TASK REQUIREMENTS:
Lines from the one containing "value when the" through the end of the material below should be given again exactly, with no others.

RECORDS PROVIDED:

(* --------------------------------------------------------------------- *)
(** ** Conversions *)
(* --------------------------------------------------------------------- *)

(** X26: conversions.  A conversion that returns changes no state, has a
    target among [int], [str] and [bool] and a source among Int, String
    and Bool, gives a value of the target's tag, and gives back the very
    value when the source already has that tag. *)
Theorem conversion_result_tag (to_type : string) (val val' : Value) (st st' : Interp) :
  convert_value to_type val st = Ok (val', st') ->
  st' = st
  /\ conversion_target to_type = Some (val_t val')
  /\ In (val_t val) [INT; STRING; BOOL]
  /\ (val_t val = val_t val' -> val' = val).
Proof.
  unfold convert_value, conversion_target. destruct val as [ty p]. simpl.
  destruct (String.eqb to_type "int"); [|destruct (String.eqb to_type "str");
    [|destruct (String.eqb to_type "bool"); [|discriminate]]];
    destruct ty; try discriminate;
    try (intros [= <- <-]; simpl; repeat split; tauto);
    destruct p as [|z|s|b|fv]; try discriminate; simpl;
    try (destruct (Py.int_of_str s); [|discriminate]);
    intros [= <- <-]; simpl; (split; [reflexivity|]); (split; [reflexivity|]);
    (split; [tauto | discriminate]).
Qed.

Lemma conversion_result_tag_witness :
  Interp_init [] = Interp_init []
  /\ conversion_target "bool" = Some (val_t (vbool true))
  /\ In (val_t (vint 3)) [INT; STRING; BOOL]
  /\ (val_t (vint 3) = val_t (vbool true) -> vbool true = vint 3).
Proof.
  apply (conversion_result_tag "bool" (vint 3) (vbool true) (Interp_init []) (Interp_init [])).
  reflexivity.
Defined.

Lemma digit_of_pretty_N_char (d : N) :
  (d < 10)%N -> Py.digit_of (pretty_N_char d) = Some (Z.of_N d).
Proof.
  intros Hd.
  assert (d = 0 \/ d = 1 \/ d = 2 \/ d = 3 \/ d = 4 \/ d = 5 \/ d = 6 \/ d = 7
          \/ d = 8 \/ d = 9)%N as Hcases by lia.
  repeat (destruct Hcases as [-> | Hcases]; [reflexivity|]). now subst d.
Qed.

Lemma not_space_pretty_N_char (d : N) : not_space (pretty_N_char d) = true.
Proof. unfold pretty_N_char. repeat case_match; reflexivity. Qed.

RESULT FOR THIS TASK:
    value when the source already has that tag. *)
Theorem conversion_result_tag (to_type : string) (val val' : Value) (st st' : Interp) :
  convert_value to_type val st = Ok (val', st') ->
  st' = st
  /\ conversion_target to_type = Some (val_t val')
  /\ In (val_t val) [INT; STRING; BOOL]
  /\ (val_t val = val_t val' -> val' = val).
Proof.
  unfold convert_value, conversion_target. destruct val as [ty p]. simpl.
  destruct (String.eqb to_type "int"); [|destruct (String.eqb to_type "str");
    [|destruct (String.eqb to_type "bool"); [|discriminate]]];
    destruct ty; try discriminate;
    try (intros [= <- <-]; simpl; repeat split; tauto);
    destruct p as [|z|s|b|fv]; try discriminate; simpl;
    try (destruct (Py.int_of_str s); [|discriminate]);
    intros [= <- <-]; simpl; (split; [reflexivity|]); (split; [reflexivity|]);
    (split; [tauto | discriminate]).
Qed.

Lemma conversion_result_tag_witness :
  Interp_init [] = Interp_init []
  /\ conversion_target "bool" = Some (val_t (vbool true))
  /\ In (val_t (vint 3)) [INT; STRING; BOOL]
  /\ (val_t (vint 3) = val_t (vbool true) -> vbool true = vint 3).
Proof.
  apply (conversion_result_tag "bool" (vint 3) (vbool true) (Interp_init []) (Interp_init [])).
  reflexivity.
Defined.

Lemma digit_of_pretty_N_char (d : N) :
  (d < 10)%N -> Py.digit_of (pretty_N_char d) = Some (Z.of_N d).
Proof.
  intros Hd.
  assert (d = 0 \/ d = 1 \/ d = 2 \/ d = 3 \/ d = 4 \/ d = 5 \/ d = 6 \/ d = 7
          \/ d = 8 \/ d = 9)%N as Hcases by lia.
  repeat (destruct Hcases as [-> | Hcases]; [reflexivity|]). now subst d.
Qed.

Lemma not_space_pretty_N_char (d : N) : not_space (pretty_N_char d) = true.
Proof. unfold pretty_N_char. repeat case_match; reflexivity. Qed.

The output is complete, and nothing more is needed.